Lewis Wharton MacKenzie CM, MSC, OOnt, CD (born 30 April 1940) is a Canadian retired major general, author and media commentator. MacKenzie is known for establishing and commanding Sector Sarajevo as part of the United Nations Protection Force (UNPROFOR) in the former Yugoslavia in 1992. MacKenzie was criticized for his role in the Somalia Affair and for Canada's peacekeeping failures in Bosnia. He was later a vocal opponent of NATO's involvement in the Kosovo War.

==Biography==
MacKenzie was born in Truro, Nova Scotia, the son of Eugene and Shirley MacKenzie (nee Wharton). He was raised in nearby Princeport. He is named after his great uncle, Liverpool, Nova Scotia schooner captain Lewis Wharton. MacKenzie's forefather Israel Wharton fought as a United Empire Loyalist in the American Revolutionary War.

==Military career==
MacKenzie enlisted with The Queen's Own Rifles of Canada and was commissioned in 1960. During his Canadian army career, MacKenzie served nine years in West Germany with NATO forces and had nine peacekeeping tours of duty with the United Nations in six different mission areas – the Gaza Strip (1963 and 1964), Cyprus (1965,1971 and 1978), Vietnam, Egypt, Central America (1990–91, commanding the United Nations Observer Mission) and the former Yugoslavia (1992–1993).

Between peacekeeping missions MacKenzie served as an instructor at the Canadian Forces Command and Staff College (1979–82) and as director of army training at St. Hubert, Que. (1983–85). As commander of the Canadian Forces Base in Gagetown, N.B. (1988–90) he was responsible for training officers at the Combat Training Centre. In 1985, he was appointed director of Combat-Related Employment for Women and, in 1991, he was appointed deputy commander of the Canadian Army's Land Force Central Area.

Following his return from the Balkans in October 1992, MacKenzie was appointed commander of the army in Ontario. He retired from the Canadian Forces in 1993, after a 33-year career.

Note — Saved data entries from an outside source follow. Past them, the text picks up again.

(** No block extends over the first page or the header of its arena. *)
Lemma ok_capacity s L p c : ok s L → L !! p = Some c → c ≤ 2 ^ 32 - 4108.
Proof.
  intros (ess & Hw & _ & HL) Hp%HL. destruct Hp as (a & x & Ha & Hb & _).
  destruct (block_range _ _ _ _ _ _ _ _ Hw Ha Hb) as (_ & _ & H1 & H2 & _).
  destruct (arena_at _ _ _ _ _ _ Hw Ha) as (k & -> & Hk & _ & Hkn & _). lia.
Qed.

(** A size within eleven bytes of 2^32 wraps in [size + sizeof *a]: one page is asked for. *)
Lemma wrapped_pages size : 2 ^ 32 - 12 < size < 2 ^ 32 → DIV_ROUND_UP (wrap_u32 (size + ARENA_SIZE)) PAGE = 1.
Proof.
  intros Hsz. unfold DIV_ROUND_UP, wrap_u32, ARENA_SIZE, PAGE.
  replace ((size + 12) mod 4294967296) with (size + 12 - 4294967296)
    by (apply (Z.mod_unique_pos _ _ 1); lia).
  rewrite Z.mod_small by lia. symmetry. apply (Z.div_unique_pos _ _ _ (size + 12 - 4294967296 - 1)); lia.
Qed.

(** What [malloc] does with a size that no descriptor serves *)
Lemma malloc_pages s L size n :
  ok s L → 1024 < size → DIV_ROUND_UP (wrap_u32 (size + ARENA_SIZE)) PAGE = n →
  malloc size s = (r ← palloc_get n;
                   match r with
                   | None => mret None
                   | Some a => set_arena a (Arena ARENA_MAGIC None n);; mret (Some (a + ARENA_SIZE))
                   end) s.
Proof.
  intros (ess & Hwf & _) Hsz Hn. unfold malloc. rewrite bool_decide_false by lia.
  unfold mbind at 1, M_bind at 1, get. cbn zeta. rewrite (wf_descs _ _ _ _ Hwf).
  pose proof (find_desc_spec desc_list None size) as Hfd. cbn zeta in Hfd. rewrite decide_False in Hfd by lia.
  by rewrite Hfd, bool_decide_true, Hn by done.
Qed.

(** C38 (error): a size within eleven bytes of 2^32 wraps in [size + sizeof *a] and a
    product of 2^32 or more can pass the check of [calloc].  The first is served as a
    request for 4084 bytes would be, the second as one for the product modulo 2^32:
    whenever the page allocator grants a page, [malloc] of almost 2^32 bytes returns
    that page's block; and every block the two calls return is smaller than what was
    asked for. *)
Theorem sizes_wrap s L size a b :
  ok s L → 2 ^ 32 - 12 < size < 2 ^ 32 →
  0 < a → 2 ^ 32 ≤ a * b → a ≤ wrap_u32 (a * b) → b ≤ wrap_u32 (a * b) → wrap_u32 (a * b) + 4107 < 2 ^ 32 →
  malloc size s = malloc 4084 s ∧ calloc a b s = calloc 1 (wrap_u32 (a * b)) s ∧
  (∀ pg s1, palloc_get 1 s = Done (Some pg, s1) → ∃ s', malloc size s = Done (Some (pg + ARENA_SIZE), s')) ∧
  wp Full (malloc size) (λ r s', ∀ p, r = Some p → ∃ c, ok s' (<[p := c]> L) ∧ c < size) s ∧
  wp Full (calloc a b) (λ r s', ∀ p, r = Some p → ∃ c, ok s' (<[p := c]> L) ∧ c < a * b) s.
Proof.
  intros Hok Hsz Ha0 Hab Ha Hb Hw. assert (∀ s' p c, ok s' (<[p := c]> L) → c ≤ 2 ^ 32 - 4108) as Hcap.
  { intros s' p c Hok'. eapply ok_capacity; [done|apply lookup_insert_eq]. }
  pose proof (wrapped_pages size Hsz) as Hp1.
  pose proof (malloc_pages s L size 1 Hok ltac:(lia) Hp1) as Hm.
  split_and!.
  - by rewrite Hm, (malloc_pages s L 4084 1 Hok).
  - unfold calloc. rewrite Z.mul_1_l.
    replace (wrap_u32 (wrap_u32 (a * b))) with (wrap_u32 (a * b)) by (unfold wrap_u32; by rewrite Z.mod_mod).
    by rewrite !bool_decide_false by lia.
  - intros pg s1 Hg. rewrite Hm. unfold mbind at 1, M_bind at 1. rewrite Hg. by eexists.
  - unfold wp. rewrite Hm. destruct Hok as (ess & Hwf & Htr & HL).
    apply (wp_malloc_big desc_list _ 1 1 _ s ess L); [done|done|done|lia|done|lia|]. split; [done|].
    intros s' p c Hok' _ _ _ _ _ q [= <-]. exists c. split; [done|]. pose proof (Hcap _ _ _ Hok'). lia.
  - unfold calloc. rewrite !bool_decide_false by lia. cbn [orb]. apply wp_bind.
    eapply (wp_kmalloc desc_list); [exact Hok|apply Z.mod_pos_bound; lia|done|]. split.
    + intros s' _ _. apply wp_bind, wp_ret, wp_ret. done.
    + intros s' p c Hok' _ _ _ _ _. apply wp_bind, wp_modify, wp_ret. intros q [= <-]. exists c.
      split; [by apply ok_contents|]. pose proof (Hcap _ _ _ Hok'). lia.
Qed.

End clients.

He was the first Canadian, military or civilian, to be awarded a second Meritorious Service Cross. The second was Brigadier-General Guy Laroche in October 2010.

==Somalia Affair==
Lewis MacKenzie was criticised by the Somalia Commission of Inquiry for his contribution to the Somalia Affair after Canadian Forces in Somalia committed human rights abuses and breaches of international humanitarian law and members of the Canadian command were found to have engaged in a subsequent cover-up.

The Commission observed that MacKenzie testified in an honest and straightforward manner; it did not always accept everything that he said but accepted that he offered the truth as he saw it. It found that his superiors' desire to parade his successes as a bona fide hero of the Canadian Forces had impaired his ability to supervise and control matters that were his core responsibilities.

The Commission found that MacKenzie had failed adequately to investigate the significant leadership and discipline problems in the Canadian Airborne Regiment, to inform himself of the problems and to take decisive remedial steps to ensure they were adequately resolved. In addition, it found that he did not adequately monitor the Regiment's training to ensure its development as a cohesive unit or make adequate provisions for the troops to be trained or tested on its newly developed Rules of Engagement and failed to direct and supervise the training of the Canadian Joint Force Somalia personnel in the Law of Armed Conflict for peace support operations.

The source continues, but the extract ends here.